*TASK DIRECTIONS*
All lines from the one with "intros (Hok &" through the last line of the data below should be copied exactly; please add nothing.

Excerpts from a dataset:
+--

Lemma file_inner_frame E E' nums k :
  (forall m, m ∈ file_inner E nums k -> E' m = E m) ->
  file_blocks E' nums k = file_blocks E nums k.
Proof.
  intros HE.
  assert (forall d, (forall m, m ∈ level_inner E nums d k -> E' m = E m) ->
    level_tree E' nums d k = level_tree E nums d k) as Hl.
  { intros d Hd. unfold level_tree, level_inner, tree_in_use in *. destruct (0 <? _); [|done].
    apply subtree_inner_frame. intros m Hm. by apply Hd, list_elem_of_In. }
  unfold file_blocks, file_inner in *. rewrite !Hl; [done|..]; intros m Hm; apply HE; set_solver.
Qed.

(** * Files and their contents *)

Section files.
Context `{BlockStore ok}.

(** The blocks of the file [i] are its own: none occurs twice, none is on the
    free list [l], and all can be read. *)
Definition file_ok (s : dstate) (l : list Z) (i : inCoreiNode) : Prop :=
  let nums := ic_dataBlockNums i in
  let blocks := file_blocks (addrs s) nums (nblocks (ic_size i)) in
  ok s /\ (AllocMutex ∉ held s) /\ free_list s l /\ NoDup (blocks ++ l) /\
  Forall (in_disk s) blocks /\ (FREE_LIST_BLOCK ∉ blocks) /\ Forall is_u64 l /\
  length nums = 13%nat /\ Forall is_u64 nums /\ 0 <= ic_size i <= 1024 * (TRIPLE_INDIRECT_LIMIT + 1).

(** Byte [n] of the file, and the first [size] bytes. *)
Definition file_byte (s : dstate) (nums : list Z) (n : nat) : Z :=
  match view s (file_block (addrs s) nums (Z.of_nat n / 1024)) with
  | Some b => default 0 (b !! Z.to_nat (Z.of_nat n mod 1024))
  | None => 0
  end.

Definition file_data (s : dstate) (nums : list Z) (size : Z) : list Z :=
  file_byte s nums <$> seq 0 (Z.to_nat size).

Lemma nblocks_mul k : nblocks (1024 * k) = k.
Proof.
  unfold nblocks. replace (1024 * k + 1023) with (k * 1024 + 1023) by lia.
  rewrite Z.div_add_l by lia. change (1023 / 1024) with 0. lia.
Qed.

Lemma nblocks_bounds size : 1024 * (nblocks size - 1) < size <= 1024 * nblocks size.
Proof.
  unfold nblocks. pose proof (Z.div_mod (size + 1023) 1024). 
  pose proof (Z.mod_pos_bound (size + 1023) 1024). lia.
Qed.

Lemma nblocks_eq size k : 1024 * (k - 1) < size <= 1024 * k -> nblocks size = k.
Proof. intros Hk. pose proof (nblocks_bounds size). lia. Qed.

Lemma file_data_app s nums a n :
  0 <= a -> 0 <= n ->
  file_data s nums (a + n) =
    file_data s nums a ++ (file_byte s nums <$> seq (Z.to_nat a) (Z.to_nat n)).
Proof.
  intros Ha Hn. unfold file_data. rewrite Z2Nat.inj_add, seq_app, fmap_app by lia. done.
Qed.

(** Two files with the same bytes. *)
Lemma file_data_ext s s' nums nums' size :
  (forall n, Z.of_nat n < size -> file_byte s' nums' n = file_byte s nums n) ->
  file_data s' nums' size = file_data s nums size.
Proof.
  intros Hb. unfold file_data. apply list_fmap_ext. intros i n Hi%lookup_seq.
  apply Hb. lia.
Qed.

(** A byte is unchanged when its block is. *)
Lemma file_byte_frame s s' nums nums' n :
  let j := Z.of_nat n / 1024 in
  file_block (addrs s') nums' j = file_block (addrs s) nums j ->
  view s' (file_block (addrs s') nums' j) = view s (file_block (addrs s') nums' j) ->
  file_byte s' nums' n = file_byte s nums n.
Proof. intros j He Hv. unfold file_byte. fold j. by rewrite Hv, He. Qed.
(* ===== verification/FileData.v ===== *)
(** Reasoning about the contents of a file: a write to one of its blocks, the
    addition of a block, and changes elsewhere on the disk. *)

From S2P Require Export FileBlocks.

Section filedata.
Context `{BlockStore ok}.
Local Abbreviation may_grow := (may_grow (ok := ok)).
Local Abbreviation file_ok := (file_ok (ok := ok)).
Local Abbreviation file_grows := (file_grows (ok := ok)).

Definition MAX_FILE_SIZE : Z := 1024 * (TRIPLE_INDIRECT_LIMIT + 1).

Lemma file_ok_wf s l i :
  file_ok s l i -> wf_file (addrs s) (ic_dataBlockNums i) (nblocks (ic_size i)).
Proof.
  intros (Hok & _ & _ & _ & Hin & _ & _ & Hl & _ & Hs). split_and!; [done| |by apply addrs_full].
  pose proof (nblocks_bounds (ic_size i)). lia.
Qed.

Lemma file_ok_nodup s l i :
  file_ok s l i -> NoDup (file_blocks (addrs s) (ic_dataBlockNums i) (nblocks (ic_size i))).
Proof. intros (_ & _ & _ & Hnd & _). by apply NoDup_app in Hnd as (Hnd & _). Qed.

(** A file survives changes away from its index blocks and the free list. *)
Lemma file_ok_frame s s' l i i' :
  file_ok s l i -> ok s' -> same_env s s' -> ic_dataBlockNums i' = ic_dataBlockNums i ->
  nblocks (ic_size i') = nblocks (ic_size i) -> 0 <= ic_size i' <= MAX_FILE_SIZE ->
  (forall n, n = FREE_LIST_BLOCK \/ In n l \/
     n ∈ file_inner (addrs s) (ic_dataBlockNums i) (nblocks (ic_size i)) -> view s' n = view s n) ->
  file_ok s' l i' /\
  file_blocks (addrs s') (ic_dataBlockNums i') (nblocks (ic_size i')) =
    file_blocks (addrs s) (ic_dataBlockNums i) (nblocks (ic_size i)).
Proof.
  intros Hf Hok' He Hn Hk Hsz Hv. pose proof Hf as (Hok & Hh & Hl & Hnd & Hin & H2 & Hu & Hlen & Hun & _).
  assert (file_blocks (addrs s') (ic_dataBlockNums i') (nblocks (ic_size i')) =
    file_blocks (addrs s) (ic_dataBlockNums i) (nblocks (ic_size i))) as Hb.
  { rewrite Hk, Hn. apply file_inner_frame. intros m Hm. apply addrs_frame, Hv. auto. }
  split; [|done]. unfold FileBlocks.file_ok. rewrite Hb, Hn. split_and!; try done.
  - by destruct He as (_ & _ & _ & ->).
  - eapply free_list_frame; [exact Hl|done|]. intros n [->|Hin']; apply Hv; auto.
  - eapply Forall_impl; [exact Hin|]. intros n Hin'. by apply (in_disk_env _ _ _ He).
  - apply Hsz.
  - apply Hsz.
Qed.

+--

*ANSWER TO THE PROBLEM*
  intros (Hok & _ & _ & _ & Hin & _ & _ & Hl & _ & Hs). split_and!; [done| |by apply addrs_full].
  pose proof (nblocks_bounds (ic_size i)). lia.
Qed.

Lemma file_ok_nodup s l i :
  file_ok s l i -> NoDup (file_blocks (addrs s) (ic_dataBlockNums i) (nblocks (ic_size i))).
Proof. intros (_ & _ & _ & Hnd & _). by apply NoDup_app in Hnd as (Hnd & _). Qed.

(** A file survives changes away from its index blocks and the free list. *)
Lemma file_ok_frame s s' l i i' :
  file_ok s l i -> ok s' -> same_env s s' -> ic_dataBlockNums i' = ic_dataBlockNums i ->
  nblocks (ic_size i') = nblocks (ic_size i) -> 0 <= ic_size i' <= MAX_FILE_SIZE ->
  (forall n, n = FREE_LIST_BLOCK \/ In n l \/
     n ∈ file_inner (addrs s) (ic_dataBlockNums i) (nblocks (ic_size i)) -> view s' n = view s n) ->
  file_ok s' l i' /\
  file_blocks (addrs s') (ic_dataBlockNums i') (nblocks (ic_size i')) =
    file_blocks (addrs s) (ic_dataBlockNums i) (nblocks (ic_size i)).
Proof.
  intros Hf Hok' He Hn Hk Hsz Hv. pose proof Hf as (Hok & Hh & Hl & Hnd & Hin & H2 & Hu & Hlen & Hun & _).
  assert (file_blocks (addrs s') (ic_dataBlockNums i') (nblocks (ic_size i')) =
    file_blocks (addrs s) (ic_dataBlockNums i) (nblocks (ic_size i))) as Hb.
  { rewrite Hk, Hn. apply file_inner_frame. intros m Hm. apply addrs_frame, Hv. auto. }
  split; [|done]. unfold FileBlocks.file_ok. rewrite Hb, Hn. split_and!; try done.
  - by destruct He as (_ & _ & _ & ->).
  - eapply free_list_frame; [exact Hl|done|]. intros n [->|Hin']; apply Hv; auto.
  - eapply Forall_impl; [exact Hin|]. intros n Hin'. by apply (in_disk_env _ _ _ He).
  - apply Hsz.
  - apply Hsz.
Qed.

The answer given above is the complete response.